Synopsis
"Gripping...Fine story-telling."
CHICAGO TRIBUNE
Pequot Landing, Connecticut, is not the place--nor is this the time--for love. Yet Aurora Talcott and Sinjin Grimes are struck with it as by a thunderbolt--only to be violently separated by their feuding elders and catapulted to opposite ends of the earth: she to aristocratic England, and he to the trading hongs of Macao and the pirate seas of China. And left behind at home, growing stronger from her own desperate strugle, is Georgiana, the hired girl whose secret story entwines the fates of them all....
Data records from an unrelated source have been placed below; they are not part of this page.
(* ===== verification/Exit.v ===== *)
(** * Waiting, exit and faults

    [complete_wait], the wake-up of a waiting parent, the end of a task and
    [waitpid], run under the invariant. *)

From S2P Require Import Prelude File Fd X86 Memory AddressSpace UserMemory Process Context.
From S2P Require Import Serial Task Syscall User Elf Scheduler SchedulerCalls RoundRobin Invariant.
From S2P Require Import Switching.

Import ProcessTableFacts.

Section waiting.
Context {X : X86_64} {XS : X86_64_Spec X}.

Lemma wp_safe {A} (op : ST Mem A) (Q : A -> Machine -> Prop) m :
  Safe op -> mem_ok (mem m) ->
  (forall a x, same_ctl (mem m) x -> Q a (set_mem x m)) -> wp (with_mem op) Q m.
Proof.
  intros Hs Hm HQ. apply wp_zoom. eapply wp_mono; [exact (Hs _ Hm)|]. cbn. intros a x. apply HQ.
Qed.

Lemma write_wait_status_run pid p ptr e (Q : result UserMemoryError unit -> Machine -> Prop) m :
  ProcessTable.get (proc_table (sched m)) pid = Some p -> mem_ok (mem m) -> canonical ptr ->
  (forall r x, same_ctl (mem m) x ->
     copy_to_user (p_address_space p) ptr (wait_status_bytes e) (mem m) = Done (r, x) ->
     Q r (set_mem x m)) ->
  wp (write_wait_status pid ptr e) Q m.
Proof.
  intros Hp Hm Hc HQ. unfold write_wait_status. st_steps.
  unfold ProcessTable.address_space, processes_of. rewrite Hp. cbn [ok_or].
  destruct (wp_done _ _ _ (Safe_copy_to_user (p_address_space p) ptr (wait_status_bytes e) Hc (mem m) Hm))
    as (r & x & E & Hx). apply wp_zoom. eapply wp_intro; [exact E|]. by apply HQ.
Qed.

(** The status of zombie [c] is stored at [ptr] in the memory of process
    [pid], if asked for; [r] says whether that worked. *)
Definition status_stored (m : Machine) (pid c : ProcessId) (ptr : option Z)
    (r : result UserMemoryError unit) (x : Mem) : Prop :=
  match ptr with
  | None => r = Ok tt /\ x = mem m
  | Some a => exists p e, ProcessTable.get (proc_table (sched m)) pid = Some p /\
      ProcessTable.state (proc_table (sched m)) c = Some (Zombie e) /\
      copy_to_user (p_address_space p) a (wait_status_bytes e) (mem m) = Done (r, x)
  end.

(** The outcome of a completed wait of task [t] for zombie [c]: the status
    was stored (if asked for) and the child reaped, or it could not be
    stored and the child stays. *)
Record waited (m : Machine) (t : Task) (c : ProcessId) (ptr : option Z) (m' : Machine) : Prop :=
  mkWaited {
    wt_tasks : tasks (sched m') = tasks (sched m);
    wt_files : open_files (sched m') = open_files (sched m);
    wt_current : current (sched m') = current (sched m);
    wt_preemption : preemption_enabled (sched m') = preemption_enabled (sched m);
    wt_l4 : current_level_4_frame (sched m') = current_level_4_frame (sched m);
    wt_mem : same_ctl (mem m) (mem m');
    wt_cpu : cpu m' = cpu m;
    wt_serial : serial m' = serial m;
    wt_result : exists pid r, process_id t = Some pid /\ status_stored m pid c ptr r (mem m') /\
      match r with
      | Ok _ =>
          remove_step (proc_table (sched m)) c (proc_table (sched m')) /\
          (forall id, total_refs (proc_table (sched m')) id = total_refs (proc_table (sched m)) id) /\
          kmem m' = kwrite (kmem m) (saved_rsp t + OFF_RAX) c
      | Err _ =>
          proc_table (sched m') = proc_table (sched m) /\
          kmem m' = kwrite (kmem m) (saved_rsp t + OFF_RAX) (raw_return Fault)
      end
  }.

(** The process table afterwards, with or without the child. *)
Lemma waited_table m t c ptr m' :
  waited m t c ptr m' ->
  (remove_step (proc_table (sched m)) c (proc_table (sched m')) /\
   forall id, total_refs (proc_table (sched m')) id = total_refs (proc_table (sched m)) id) \/
  proc_table (sched m') = proc_table (sched m).
Proof.
  intros W. destruct (wt_result _ _ _ _ _ W) as (pid & r & _ & _ & H).
  destruct r; [left; by destruct H as (? & ? & _)|right; by destruct H].
Qed.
Selected by the Book-of-the-Month Club
From the Paperback edition.
Reviews
Murder, suicide, elopement, an Algonquian witch's prophecy, a shipwreck, insanity, sudden revelations of paternity, a duel--a welter of incident, large and small, crowds Tryon's ( The Other ) big, old-fashioned historical romance, the first installment in the Kingdom Come cycle. Its star-crossed lovers are Aurora Talcott, pert, confident and just out of convent school, and Sinjin Grimes, rakehell, writer of raunchy, pseudo-Byronic verse, adopted son of sanctimonious lecher Zion Grimes. The real heroine, however, is not airhead Aurora ("I love him--well . . . because he's the captain of a fine ship") but young Georgie Ross, daughter of a half-mad Scottish miller, who grows wise through her multiple tragedies. The Talcotts, gentlemen farmers, and the Grimeses, proud shipping magnates, carry on a vendetta that roils their circa 1828 Connecticut village. Unalloyed pleasure for fans of this genre, Tryon's literate 19th-century soap opera is steeped in the rhythms of Trollope and Scott. 125,000 first printing; BOMC alternate.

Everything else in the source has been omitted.